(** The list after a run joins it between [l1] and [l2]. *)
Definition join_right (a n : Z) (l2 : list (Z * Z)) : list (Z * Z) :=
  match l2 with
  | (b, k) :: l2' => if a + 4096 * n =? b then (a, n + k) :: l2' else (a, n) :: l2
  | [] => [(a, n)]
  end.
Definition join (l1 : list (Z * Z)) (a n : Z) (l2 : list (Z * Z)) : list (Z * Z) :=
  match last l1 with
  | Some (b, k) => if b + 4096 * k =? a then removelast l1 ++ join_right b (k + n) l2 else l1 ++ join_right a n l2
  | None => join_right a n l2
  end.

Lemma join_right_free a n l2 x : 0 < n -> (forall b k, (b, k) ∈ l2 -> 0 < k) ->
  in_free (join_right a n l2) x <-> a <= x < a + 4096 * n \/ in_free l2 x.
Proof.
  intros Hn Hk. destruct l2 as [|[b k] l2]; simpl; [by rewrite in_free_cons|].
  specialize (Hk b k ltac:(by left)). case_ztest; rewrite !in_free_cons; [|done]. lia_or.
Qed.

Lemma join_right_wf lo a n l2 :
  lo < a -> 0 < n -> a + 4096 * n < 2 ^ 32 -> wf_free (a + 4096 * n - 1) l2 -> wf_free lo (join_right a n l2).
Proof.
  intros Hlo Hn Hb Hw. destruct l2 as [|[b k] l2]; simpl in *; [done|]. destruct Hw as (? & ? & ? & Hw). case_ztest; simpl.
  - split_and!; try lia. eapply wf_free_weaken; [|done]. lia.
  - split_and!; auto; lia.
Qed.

++++++++++

(TASK DESCRIPTION):
Starting at the line with "- split_and!; try", copy every line up to and including the last one in the entries above.

(RESPONSE BELOW):
  - split_and!; try lia. eapply wf_free_weaken; [|done]. lia.
  - split_and!; auto; lia.
Qed.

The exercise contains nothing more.